Abstract

Atherosclerosis is the most common chronic non-infectious diseases, in the pathogenesis of which the accumulation of lipids in the subendothelial layer of the arteries and the local inflammatory reaction play a significant role. The source of lipid accumulation in the vascular wall is modified low-density lipoproteins. Desialylation is one of the known modifications that leads to the emergence of atherogenic properties in low-density lipoproteins. Enzymes that have sialidase activity circulate in human blood, i.e., the ability to cleave sialic acid from low-density lipoproteins. Desialylated low-density lipoproteins are autoantigens and induce the production of IgG autoantibodies, which form immune complexes with low-density lipoproteins, which aggravates the course of atherosclerosis. The purpose of the study was to establish associations between the levels of sialic acid in low-density lipoproteins, sialidase activity and the cholesterol content of lipid-containing circulating immune complexes in the blood serum of patients with atherosclerosis. Blood sera from patients with coronary heart disease were used as biological material to determine indicators of sialidase activity, cholesterol content of lipid-containing circulating immune complexes and sialic acid in low-density lipoproteins, which were isolated from blood serum.

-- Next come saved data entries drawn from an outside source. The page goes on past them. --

(** Operations that may happen while etcd stays unreachable: failures, progress
    bookkeeping and publications of already listed graphs. *)
Definition is_outage_op (op : StatusOp) : bool :=
  match op with
  | OpMarkEtcdConnected _ c => negb c
  | OpBeginEtcdSync | OpSetRevision _ | OpSetPublishedRevision _ _
  | OpRecordSyncError _ _ | OpRecordPreparationError _ => true
  | OpMarkReady _ src => bool_decide (src = Etcd)
  | OpConfigurePolicy _ _ | OpRecordSyncSuccess _ _ => false
  end.

(** ** Lemmas *)

(** Unfold every operation and split on its guards. *)
Ltac status_cases :=
  repeat unfold apply_op, configure_policy, mark_ready, mark_etcd_connected, begin_etcd_sync,
    set_revision, set_published_revision, record_sync_success, record_sync_error,
    record_preparation_error, note_disconnected in *;
  simpl in *;
  repeat (case_bool_decide || case_match; simpl in *; simplify_eq).

Lemma run_ops_inv (P : RuntimeStatusInner -> Prop) (Q : StatusOp -> bool) ops s :
  (forall s op, Q op = true -> P s -> P (apply_op s op)) ->
  forallb Q ops = true -> P s -> P (run_ops s ops).
Proof.
  intros Hstep. revert s. induction ops as [|op ops IH]; intros s; simpl; [done|].
  intros [Hop Hops]%andb_true_iff Hs. auto.
Qed.

Lemma awaiting_kept s op :
  negb (is_publish op) = true -> awaiting_publish_after_reconnect s = true ->
  awaiting_publish_after_reconnect (apply_op s op) = true.
Proof. destruct op; intros ? Hs; status_cases; try done. Qed.

Lemma awaiting_not_ready now s :
  awaiting_publish_after_reconnect s = true -> compute_ready now s = false.
Proof. intros Hs. unfold compute_ready. by rewrite Hs, orb_true_r. Qed.

Lemma reconnect_awaits now r s :
  initialized s = true -> connected s = false ->
  awaiting_publish_after_reconnect (record_sync_success now r s) = true.
Proof. destruct s; simpl; intros -> ->. by status_cases. Qed.

Lemma publish_reopens now now' r s :
  config_source s = Some Etcd ->
  compute_ready now' (set_published_revision now r s)
  = negb (fail_readiness_when_stale s && is_stale now' s).
Proof.
  intros Hs. unfold set_published_revision; simpl. rewrite bool_decide_true by done.
  unfold compute_ready, is_stale; simpl. rewrite Hs. by destruct (_ && _).
Qed.

(** The shape of the state during an unbroken outage that began at [t0]. *)
Definition in_outage (t0 : Instant) (stale_after : Duration) (fail : bool)
    (s : RuntimeStatusInner) : Prop :=
  initialized s = true /\ config_source s = Some Etcd /\ connected s = false /\
  disconnected_since s = Some t0 /\ awaiting_publish_after_reconnect s = false /\
  config_stale_after s = stale_after /\ fail_readiness_when_stale s = fail.

Lemma in_outage_kept t0 d f s op :
  is_outage_op op = true -> in_outage t0 d f s -> in_outage t0 d f (apply_op s op).
Proof.
  unfold in_outage. destruct s; simpl. intros Hop (->&->&->&->&->&->&->).
  destruct op as [| |? []| | | | | |]; try done; by status_cases.
Qed.

Lemma in_outage_ready t0 d f s now :
  in_outage t0 d f s -> compute_ready now s = negb (f && (d <? duration_since now t0)).
Proof.
  intros (Hi&Hs&Hc&Ht&Ha&<-&<-). unfold compute_ready, is_stale.
  rewrite Hi, Ha, Hs, Hc, Ht, bool_decide_true by done. simpl. by destruct (_ && _).
Qed.

(** ** Properties *)

(** Publication fence.  Once etcd reconnects after an outage of an
    initialised gateway, the probe reports not ready whatever the sync task and
    the worker do next, until a publication; the publication itself reopens
    readiness unless the configuration is stale again. *)
Theorem reconnect_fence s now r ops now' :
  initialized s = true -> connected s = false ->
  forallb (fun op => negb (is_publish op)) ops = true ->
  let s' := run_ops (record_sync_success now r s) ops in
  is_ready now' s' = false /\
  (config_source s' = Some Etcd -> forall t rev,
     is_ready now' (set_published_revision t rev s')
     = negb (fail_readiness_when_stale s' && is_stale now' s')).
Proof.
  intros Hi Hc Hops s'. split; [|intros; by apply publish_reopens].
  apply awaiting_not_ready.
  apply (run_ops_inv (fun s => awaiting_publish_after_reconnect s = true) _ _ _ awaiting_kept Hops).
  by apply reconnect_awaits.
Qed.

Serum samples were obtained from the laboratory of clinical biochemistry of the Institute of Clinical Cardiology, A.L. Myasnikov Federal State Budgetary Institution National Medical Research Center of Cardiology named after Academician E.I. Chazov as unutilized residues after performing routine biochemical tests. Fifty-one samples of blood serum and low-density lipoproteins isolated from it were analyzed. A significant positive relationship was revealed between the cholesterol content of circulating immune complexes and sialidase activity in the blood serum (r = 0.305 at p = 0.029). At the same time, no correlation was found between the content of sialic acid in low-density lipoproteins and sialidase activity in the blood serum, as well as between the cholesterol content of circulating immune complexes in the blood serum and sialic acid in low-density lipoproteins. It should be assumed that increased sialidase activity in the blood serum leads to the formation of desialylated immunogenic low-density lipoproteins with the subsequent appearance of autoantibodies and the formation of lipid-containing circulating immune complexes.